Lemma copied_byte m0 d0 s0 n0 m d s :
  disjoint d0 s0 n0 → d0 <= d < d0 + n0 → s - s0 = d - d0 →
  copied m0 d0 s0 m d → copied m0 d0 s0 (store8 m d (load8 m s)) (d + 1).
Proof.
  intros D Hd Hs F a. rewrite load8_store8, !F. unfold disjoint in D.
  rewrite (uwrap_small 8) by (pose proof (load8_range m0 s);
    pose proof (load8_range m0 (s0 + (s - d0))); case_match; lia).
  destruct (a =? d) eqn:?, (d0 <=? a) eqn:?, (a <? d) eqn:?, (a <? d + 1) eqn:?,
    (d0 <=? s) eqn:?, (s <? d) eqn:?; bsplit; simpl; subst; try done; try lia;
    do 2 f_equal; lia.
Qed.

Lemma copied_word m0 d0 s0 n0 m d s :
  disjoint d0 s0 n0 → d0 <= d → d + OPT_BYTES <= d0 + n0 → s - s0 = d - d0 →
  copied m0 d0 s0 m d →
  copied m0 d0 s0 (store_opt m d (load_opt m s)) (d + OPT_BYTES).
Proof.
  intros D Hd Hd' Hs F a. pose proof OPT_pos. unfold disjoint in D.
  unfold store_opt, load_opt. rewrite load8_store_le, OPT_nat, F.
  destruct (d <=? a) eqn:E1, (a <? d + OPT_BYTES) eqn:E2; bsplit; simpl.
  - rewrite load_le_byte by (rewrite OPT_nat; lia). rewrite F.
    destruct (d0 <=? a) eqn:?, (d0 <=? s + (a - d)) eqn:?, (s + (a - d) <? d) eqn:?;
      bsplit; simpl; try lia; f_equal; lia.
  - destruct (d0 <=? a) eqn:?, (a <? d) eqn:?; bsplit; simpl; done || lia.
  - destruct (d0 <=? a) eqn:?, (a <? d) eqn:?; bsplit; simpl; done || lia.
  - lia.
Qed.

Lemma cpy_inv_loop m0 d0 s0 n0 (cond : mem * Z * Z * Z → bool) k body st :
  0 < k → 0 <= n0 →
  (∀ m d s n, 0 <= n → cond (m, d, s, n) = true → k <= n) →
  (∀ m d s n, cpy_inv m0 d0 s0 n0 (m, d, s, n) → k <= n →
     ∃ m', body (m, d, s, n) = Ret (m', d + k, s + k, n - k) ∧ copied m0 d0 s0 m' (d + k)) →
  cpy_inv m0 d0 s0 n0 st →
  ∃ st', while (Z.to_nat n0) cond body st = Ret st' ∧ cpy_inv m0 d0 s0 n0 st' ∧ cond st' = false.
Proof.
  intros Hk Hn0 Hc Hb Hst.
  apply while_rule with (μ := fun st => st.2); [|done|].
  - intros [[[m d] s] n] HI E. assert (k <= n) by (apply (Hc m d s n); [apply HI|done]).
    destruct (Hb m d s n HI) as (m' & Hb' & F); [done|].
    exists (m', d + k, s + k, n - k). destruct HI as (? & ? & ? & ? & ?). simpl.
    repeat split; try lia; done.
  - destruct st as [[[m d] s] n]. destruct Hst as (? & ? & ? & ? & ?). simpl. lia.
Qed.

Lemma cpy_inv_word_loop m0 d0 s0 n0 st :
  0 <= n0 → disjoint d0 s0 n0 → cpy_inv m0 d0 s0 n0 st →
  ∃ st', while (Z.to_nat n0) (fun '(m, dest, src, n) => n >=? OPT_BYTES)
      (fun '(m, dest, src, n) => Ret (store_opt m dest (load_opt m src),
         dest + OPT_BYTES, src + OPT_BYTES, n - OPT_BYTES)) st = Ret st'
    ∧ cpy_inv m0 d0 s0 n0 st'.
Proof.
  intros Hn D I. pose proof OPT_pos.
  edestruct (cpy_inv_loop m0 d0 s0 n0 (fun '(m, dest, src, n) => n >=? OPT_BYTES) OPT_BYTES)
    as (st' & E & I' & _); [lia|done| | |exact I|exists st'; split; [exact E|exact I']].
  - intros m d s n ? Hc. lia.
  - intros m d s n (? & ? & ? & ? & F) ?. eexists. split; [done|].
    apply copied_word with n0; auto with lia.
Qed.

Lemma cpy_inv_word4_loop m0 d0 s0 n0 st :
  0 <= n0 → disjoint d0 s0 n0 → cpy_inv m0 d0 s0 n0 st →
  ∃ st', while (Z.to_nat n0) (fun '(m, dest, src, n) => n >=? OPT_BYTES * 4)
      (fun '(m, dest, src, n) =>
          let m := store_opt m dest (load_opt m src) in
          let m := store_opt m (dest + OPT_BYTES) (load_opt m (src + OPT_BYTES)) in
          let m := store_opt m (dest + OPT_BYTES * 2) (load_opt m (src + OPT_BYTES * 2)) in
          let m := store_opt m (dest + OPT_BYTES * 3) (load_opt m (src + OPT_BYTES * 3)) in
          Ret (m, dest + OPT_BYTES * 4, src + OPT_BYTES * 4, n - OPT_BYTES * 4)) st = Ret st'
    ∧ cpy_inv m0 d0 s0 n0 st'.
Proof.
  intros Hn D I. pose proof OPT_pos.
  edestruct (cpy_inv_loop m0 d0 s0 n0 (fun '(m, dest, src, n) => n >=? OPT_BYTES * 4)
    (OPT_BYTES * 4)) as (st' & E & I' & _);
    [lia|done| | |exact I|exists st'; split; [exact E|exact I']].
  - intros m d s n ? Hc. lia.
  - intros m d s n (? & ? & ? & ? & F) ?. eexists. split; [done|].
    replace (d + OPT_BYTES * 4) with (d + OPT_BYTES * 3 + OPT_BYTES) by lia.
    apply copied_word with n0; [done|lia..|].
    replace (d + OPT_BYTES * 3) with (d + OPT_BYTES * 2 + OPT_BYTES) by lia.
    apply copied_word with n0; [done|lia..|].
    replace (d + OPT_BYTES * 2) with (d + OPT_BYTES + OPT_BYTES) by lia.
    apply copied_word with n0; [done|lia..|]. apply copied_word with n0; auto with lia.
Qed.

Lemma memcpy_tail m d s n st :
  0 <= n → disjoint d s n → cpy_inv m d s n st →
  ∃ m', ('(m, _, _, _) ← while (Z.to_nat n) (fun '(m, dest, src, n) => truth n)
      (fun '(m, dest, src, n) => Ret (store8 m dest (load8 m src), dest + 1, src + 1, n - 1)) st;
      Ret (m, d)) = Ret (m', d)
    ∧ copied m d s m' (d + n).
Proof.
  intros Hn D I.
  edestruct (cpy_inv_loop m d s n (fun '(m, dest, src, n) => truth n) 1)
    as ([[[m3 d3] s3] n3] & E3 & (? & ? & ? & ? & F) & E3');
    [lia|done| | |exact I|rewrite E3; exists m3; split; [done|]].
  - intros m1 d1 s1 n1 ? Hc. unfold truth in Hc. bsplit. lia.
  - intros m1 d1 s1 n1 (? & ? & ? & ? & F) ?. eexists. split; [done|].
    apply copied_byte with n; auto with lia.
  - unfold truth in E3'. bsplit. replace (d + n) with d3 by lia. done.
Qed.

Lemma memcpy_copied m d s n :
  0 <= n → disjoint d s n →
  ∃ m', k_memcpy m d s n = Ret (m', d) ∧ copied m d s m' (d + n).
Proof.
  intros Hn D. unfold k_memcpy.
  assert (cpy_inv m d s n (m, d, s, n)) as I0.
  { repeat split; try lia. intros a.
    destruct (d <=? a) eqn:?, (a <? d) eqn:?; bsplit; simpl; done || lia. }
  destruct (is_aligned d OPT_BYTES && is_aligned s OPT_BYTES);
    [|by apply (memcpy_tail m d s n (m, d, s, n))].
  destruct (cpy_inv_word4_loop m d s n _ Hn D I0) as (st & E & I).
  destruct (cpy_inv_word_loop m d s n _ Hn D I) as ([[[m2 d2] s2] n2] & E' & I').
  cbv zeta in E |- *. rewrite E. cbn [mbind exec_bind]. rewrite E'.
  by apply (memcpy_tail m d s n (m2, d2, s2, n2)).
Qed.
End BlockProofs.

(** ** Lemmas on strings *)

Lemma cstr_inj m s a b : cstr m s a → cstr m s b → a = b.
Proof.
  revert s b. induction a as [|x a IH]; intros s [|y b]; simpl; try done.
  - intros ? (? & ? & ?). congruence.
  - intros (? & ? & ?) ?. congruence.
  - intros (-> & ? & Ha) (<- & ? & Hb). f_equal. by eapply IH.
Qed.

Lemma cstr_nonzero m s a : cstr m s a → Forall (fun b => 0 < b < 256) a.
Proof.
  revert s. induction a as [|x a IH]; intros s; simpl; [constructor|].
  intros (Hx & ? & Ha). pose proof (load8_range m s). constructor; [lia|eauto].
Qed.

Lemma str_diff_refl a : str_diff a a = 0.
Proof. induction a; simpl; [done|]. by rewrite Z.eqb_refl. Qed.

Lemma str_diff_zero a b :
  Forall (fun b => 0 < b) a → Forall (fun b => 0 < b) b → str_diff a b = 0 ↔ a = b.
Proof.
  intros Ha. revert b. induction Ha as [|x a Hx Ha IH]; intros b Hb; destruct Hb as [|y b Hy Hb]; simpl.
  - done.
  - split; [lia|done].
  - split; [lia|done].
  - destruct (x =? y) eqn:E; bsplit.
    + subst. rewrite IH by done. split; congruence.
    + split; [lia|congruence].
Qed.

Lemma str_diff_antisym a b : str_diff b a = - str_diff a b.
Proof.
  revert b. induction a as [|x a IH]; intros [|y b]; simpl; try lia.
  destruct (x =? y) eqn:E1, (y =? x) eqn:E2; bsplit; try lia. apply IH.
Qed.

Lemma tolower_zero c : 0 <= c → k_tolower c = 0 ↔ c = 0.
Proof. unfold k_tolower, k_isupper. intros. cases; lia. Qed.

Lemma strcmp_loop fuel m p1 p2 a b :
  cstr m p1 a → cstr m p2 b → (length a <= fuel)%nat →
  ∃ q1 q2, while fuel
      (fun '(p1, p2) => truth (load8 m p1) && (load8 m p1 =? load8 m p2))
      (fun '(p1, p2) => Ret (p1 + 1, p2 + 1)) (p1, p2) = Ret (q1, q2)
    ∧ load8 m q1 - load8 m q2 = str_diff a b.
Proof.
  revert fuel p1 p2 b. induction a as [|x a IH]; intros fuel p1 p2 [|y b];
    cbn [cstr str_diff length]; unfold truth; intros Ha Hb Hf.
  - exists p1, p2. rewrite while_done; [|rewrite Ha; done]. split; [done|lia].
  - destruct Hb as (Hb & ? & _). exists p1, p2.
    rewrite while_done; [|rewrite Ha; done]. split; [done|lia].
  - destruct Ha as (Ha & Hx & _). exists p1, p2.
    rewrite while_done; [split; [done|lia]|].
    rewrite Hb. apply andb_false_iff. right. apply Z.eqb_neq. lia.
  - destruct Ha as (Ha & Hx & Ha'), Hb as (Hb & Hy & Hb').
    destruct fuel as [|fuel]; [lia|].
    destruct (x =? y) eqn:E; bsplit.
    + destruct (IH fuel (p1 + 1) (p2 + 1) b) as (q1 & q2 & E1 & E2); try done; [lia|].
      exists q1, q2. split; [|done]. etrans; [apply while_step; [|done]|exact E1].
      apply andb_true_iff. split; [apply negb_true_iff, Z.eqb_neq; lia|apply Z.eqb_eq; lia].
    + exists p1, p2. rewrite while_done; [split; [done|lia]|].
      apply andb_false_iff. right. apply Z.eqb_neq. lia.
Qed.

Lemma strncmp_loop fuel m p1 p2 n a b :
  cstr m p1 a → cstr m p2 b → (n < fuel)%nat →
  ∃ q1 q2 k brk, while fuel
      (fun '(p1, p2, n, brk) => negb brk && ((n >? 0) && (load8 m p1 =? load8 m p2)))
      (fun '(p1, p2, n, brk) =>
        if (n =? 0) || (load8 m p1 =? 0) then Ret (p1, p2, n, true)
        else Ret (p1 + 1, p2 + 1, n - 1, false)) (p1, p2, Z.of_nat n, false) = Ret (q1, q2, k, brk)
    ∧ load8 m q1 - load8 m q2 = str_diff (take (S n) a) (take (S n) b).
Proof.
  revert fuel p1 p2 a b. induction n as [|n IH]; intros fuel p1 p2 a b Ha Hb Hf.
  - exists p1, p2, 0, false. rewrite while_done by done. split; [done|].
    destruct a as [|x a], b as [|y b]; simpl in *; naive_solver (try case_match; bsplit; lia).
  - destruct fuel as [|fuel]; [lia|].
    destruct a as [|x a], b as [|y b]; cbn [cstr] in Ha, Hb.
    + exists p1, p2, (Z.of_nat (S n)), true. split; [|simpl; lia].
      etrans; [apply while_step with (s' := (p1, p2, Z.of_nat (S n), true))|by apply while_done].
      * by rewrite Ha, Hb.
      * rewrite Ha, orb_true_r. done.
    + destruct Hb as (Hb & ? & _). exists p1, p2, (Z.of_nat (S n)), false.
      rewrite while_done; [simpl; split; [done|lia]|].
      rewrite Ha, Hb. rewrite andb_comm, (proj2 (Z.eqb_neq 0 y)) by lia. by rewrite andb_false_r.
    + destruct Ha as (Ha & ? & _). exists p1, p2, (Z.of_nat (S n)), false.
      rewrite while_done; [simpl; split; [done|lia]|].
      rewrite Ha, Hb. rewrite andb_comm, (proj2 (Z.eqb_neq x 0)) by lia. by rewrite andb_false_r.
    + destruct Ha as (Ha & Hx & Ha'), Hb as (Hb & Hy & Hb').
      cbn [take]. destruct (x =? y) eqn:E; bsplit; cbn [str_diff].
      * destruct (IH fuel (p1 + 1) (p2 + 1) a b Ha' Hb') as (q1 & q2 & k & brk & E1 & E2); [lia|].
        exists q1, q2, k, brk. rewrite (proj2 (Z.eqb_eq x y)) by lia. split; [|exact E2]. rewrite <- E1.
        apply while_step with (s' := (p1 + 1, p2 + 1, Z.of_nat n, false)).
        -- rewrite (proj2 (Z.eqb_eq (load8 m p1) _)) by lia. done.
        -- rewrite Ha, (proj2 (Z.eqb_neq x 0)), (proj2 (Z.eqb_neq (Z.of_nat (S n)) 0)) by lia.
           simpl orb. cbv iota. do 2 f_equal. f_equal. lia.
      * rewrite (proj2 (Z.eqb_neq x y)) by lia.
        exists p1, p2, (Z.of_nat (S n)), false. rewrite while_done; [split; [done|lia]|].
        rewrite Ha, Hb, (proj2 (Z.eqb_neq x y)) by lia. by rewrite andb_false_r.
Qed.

● ● ● ● ● ● ●

▸ **DIRECTIONS**: Within the listing above, extract exactly the lines from the line with "revert fuel p1 p2 b." to the line with "- destruct Hb", the two named lines included, and no others.

▸ **YOUR RESPONSE**:
  revert fuel p1 p2 b. induction a as [|x a IH]; intros fuel p1 p2 [|y b];
    cbn [cstr str_diff length]; unfold truth; intros Ha Hb Hf.
  - exists p1, p2. rewrite while_done; [|rewrite Ha; done]. split; [done|lia].
  - destruct Hb as (Hb & ? & _). exists p1, p2.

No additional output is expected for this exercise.